Only the lines below, from the one with "destruct (run_progs _" through the one with "eapply wp_mono; [by apply (Hd", are to be written out, exactly.

* **Supplied material**:
= Beginning of Section =

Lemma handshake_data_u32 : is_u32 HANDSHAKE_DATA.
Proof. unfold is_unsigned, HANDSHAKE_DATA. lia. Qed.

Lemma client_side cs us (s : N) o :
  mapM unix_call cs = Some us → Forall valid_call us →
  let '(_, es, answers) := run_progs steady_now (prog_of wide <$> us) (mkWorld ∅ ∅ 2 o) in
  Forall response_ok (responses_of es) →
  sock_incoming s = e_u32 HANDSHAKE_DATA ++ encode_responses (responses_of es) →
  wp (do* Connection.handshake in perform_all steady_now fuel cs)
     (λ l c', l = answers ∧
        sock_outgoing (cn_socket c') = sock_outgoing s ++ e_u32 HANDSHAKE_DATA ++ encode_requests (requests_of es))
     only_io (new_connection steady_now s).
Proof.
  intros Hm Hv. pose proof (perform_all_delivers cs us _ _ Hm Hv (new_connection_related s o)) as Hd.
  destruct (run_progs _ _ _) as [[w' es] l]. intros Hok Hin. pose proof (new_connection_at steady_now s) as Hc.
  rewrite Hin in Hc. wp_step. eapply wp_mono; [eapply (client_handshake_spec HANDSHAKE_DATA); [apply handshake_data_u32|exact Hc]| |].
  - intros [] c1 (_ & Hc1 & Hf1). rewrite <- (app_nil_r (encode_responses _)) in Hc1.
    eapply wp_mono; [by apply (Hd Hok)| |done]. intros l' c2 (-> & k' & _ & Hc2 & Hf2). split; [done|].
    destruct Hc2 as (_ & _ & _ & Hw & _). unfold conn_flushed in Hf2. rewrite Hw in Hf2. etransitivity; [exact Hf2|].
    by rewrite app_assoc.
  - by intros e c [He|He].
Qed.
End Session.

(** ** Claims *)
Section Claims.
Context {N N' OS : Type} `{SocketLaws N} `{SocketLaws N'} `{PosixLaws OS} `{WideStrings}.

= End of Section =
= Beginning of Section =

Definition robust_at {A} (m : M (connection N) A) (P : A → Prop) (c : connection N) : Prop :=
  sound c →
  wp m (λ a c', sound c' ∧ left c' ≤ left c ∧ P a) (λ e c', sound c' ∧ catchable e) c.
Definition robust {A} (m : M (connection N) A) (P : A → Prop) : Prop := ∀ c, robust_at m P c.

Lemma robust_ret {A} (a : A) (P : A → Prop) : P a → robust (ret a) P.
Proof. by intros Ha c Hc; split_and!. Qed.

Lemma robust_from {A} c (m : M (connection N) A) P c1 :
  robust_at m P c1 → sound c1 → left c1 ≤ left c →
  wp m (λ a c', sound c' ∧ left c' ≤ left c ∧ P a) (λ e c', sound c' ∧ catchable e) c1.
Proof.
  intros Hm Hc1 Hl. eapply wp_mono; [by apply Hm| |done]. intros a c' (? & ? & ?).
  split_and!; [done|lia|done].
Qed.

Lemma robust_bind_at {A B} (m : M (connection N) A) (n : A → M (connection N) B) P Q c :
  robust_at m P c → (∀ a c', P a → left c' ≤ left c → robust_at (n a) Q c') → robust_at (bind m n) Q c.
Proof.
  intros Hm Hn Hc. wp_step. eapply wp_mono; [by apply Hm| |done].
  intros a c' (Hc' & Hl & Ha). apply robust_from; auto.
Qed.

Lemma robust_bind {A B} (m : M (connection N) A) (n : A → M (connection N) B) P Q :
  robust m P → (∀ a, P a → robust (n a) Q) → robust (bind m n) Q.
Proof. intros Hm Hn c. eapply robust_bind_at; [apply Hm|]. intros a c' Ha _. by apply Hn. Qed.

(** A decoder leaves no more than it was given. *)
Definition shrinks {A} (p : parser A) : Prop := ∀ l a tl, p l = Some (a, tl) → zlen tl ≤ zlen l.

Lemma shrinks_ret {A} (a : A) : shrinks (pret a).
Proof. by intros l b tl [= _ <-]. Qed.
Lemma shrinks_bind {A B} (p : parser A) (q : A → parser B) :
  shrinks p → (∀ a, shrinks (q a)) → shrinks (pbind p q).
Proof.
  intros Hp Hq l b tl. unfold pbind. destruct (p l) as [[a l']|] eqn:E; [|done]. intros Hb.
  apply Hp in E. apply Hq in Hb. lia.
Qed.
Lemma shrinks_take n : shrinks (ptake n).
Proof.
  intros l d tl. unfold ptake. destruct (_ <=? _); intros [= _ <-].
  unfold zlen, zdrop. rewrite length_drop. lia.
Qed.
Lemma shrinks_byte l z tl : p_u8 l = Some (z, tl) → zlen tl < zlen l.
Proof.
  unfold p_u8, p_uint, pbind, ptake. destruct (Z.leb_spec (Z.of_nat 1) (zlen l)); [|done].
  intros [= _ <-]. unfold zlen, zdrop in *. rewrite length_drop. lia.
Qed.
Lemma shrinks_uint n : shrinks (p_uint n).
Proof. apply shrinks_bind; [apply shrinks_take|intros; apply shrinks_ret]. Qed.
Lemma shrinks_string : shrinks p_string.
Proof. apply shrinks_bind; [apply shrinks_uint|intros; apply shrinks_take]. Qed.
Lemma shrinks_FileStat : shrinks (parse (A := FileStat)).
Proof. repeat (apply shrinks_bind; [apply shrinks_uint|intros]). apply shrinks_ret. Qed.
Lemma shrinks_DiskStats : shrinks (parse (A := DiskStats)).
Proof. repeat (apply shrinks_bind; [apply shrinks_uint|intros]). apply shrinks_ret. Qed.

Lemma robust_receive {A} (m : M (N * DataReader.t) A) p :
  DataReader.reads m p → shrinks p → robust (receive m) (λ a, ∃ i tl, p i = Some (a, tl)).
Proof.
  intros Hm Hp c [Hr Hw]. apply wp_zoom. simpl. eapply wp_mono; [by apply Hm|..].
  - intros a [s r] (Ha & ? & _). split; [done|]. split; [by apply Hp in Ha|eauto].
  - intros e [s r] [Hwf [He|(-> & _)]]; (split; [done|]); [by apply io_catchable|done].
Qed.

= End of Section =

* **Expected output**:
  destruct (run_progs _ _ _) as [[w' es] l]. intros Hok Hin. pose proof (new_connection_at steady_now s) as Hc.
  rewrite Hin in Hc. wp_step. eapply wp_mono; [eapply (client_handshake_spec HANDSHAKE_DATA); [apply handshake_data_u32|exact Hc]| |].
  - intros [] c1 (_ & Hc1 & Hf1). rewrite <- (app_nil_r (encode_responses _)) in Hc1.
    eapply wp_mono; [by apply (Hd Hok)| |done]. intros l' c2 (-> & k' & _ & Hc2 & Hf2). split; [done|].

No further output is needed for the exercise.